Full Circuit (2014–present)
- Surface: Asphalt
- Length: 2.012 km (1.250 mi)
- Turns: 11

National Circuit (2018–present)
- Surface: Asphalt
- Length: 1.280 km (0.795 mi)
- Turns: 9

Original Circuit (1970–2013)
- Surface: Asphalt
- Length: 1.300 km (0.808 mi)
- Turns: 9

= Bushy Park Circuit =

Motorsport race track in St. Philip, Barbados

Bushy Park Circuit is a motorsport race track in the parish of St. Philip, Barbados. The circuit features a 2.012 km FIA Grade 4 course and a 1.2 km CIK Grade 1 course.

==History==
The original race track was built in 1971 by sugar cane plantation workers as a 1.300 km circuit. The circuit became a hub for racing in the Caribbean over the next three decades, however had fallen into disrepair by the mid-2000s. Local rally driver Ralph Williams coerced the FIA and Apex Circuit Design into supporting the circuit's redevelopment, a cause that was boosted by the large crowds witnessed at the local touring car event which delegates chose to attend.
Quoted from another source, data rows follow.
(** Linking a new page in front of the pool's pages: its objects are all empty,
    so no object becomes live. *)
Lemma new_page_inv p m m1 F F' pages pg :
  pool_inv p m F pages → F ≡ₚ pg :: F' → page_ok pg → pg_inv m1 F' → page_rep m1 pg (objs pg) →
  (∀ a, page_of a ≠ pg → pg_read m1 a = pg_read m a) →
  let m2 := pg_write (pp_next pg) (first_page p) m1 in
  pool_inv (mk_pool (objsz p) (perpage p) pg pg) m2 F' ([] ++ (pg, objs pg) :: pages) ∧
  (∀ x, live ([] ++ (pg, objs pg) :: pages) x ↔ live pages x) ∧
  (∀ x a, live pages x → x ≤ a < x + sz → pg_read m2 a = pg_read m a).
Proof.
  intros (Hs & Hp & Hi & Hc & Hnd & Hpg & Hrep & Hnf) HFF [Hm Hr] Hi1 Hrp Hout. cbn zeta.
  set (m2 := pg_write (pp_next pg) (first_page p) m1).
  destruct (pg_free_ok m F Hi) as [HndF HokF]. rewrite HFF in HndF. apply NoDup_cons in HndF as [HpgF HndF].
  assert (Hpgn : pg ∉ pages.*1).
  { intros Hin. apply Hpg in Hin as [Hin _]. apply Hin. rewrite HFF. set_solver. }
  assert (Hout2 : ∀ a, page_of a ≠ pg → pg_read m2 a = pg_read m a).
  { intros a Ha. unfold m2, pp_next. rewrite rd_ne; [by apply Hout|]. intros ->. by rewrite page_of_self in Ha. }
  split_and!.
  - split_and!; simpl; try done.
    + apply pg_write_inv; [done|]. unfold pp_next. by rewrite page_of_self.
    + split_and!; [done|lia|]. unfold m2, pp_next. rewrite rd_eq.
      eapply chain_frame; [|exact Hc]. intros x Hx. apply Hout2.
      apply Hpg in Hx as Hx'. destruct Hx' as [_ [? _]]. rewrite page_of_self by done. set_solver.
    + by constructor.
    + intros q [->|Hq]%elem_of_cons; [done|]. apply Hpg in Hq as [Hq ?]. split; [|done].
      intros Hin. apply Hq. rewrite HFF. set_solver.
    + intros q es [Hq|Hq]%elem_of_cons; simplify_eq.
      * destruct Hrp as (Hnb & Hpre & ?). unfold m2, pp_next. split; [by rewrite rd_ne by lia|].
        split; [|done]. rewrite rd_ne by lia. eapply prefix_frame; [|done].
        intros e He%objs_bounds. by rewrite rd_ne by lia.
      * assert (Hq' : q ∈ pages.*1) by (by apply (list_elem_of_fmap_2 fst) in Hq).
        apply page_rep_frame with m; [by apply Hpg in Hq' as [_ [? _]]| |by apply Hrep].
        intros a Ha. apply Hout2. rewrite Ha. set_solver.
    + right. exists (objs pg). split; [set_solver|]. unfold objs. by destruct (Z.to_nat n) eqn:?; [lia|].
  - intros x. unfold live. split; intros (q & fs & Hq & Ho & Hf'); exists q, fs; (split_and!; [|done..]); [|set_solver].
    apply elem_of_cons in Hq as [Hq|Hq]; [|done]. by simplify_eq.
  - intros x a (q & fs & Hq & Ho & _) Ha. apply Hout2. apply (list_elem_of_fmap_2 fst) in Hq. simpl in Hq.
    apply Hpg in Hq as Hq'. destruct Hq' as [_ [Hqm _]]. apply objs_bounds in Ho.
    replace a with (q + (a - q)) by lia. rewrite page_of_ok by (done || lia). set_solver.
Qed.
Reconstruction began in 2013 on what was grandly proposed as the central hub for racing in the Caribbean.

The track was refurbished and reopened in 2014 with the inaugural event being the Top Gear Festival featuring the Global RallyCross Championship. Later in the same year it hosted the 2014 Race of Champions. The Global RallyCross Championship returned in 2015 for a double-header event. Bushy Park has also since been used as a stage for Rally Barbados. Initially awarded a Grade Three license, a 2016 legal dispute that rendered the track unusable for 18 months would see the FIA downgrade the circuit to a Grade Four licence.

The circuit is owned by property developer Mark Maloney, uncle of Formula E driver Zane Maloney.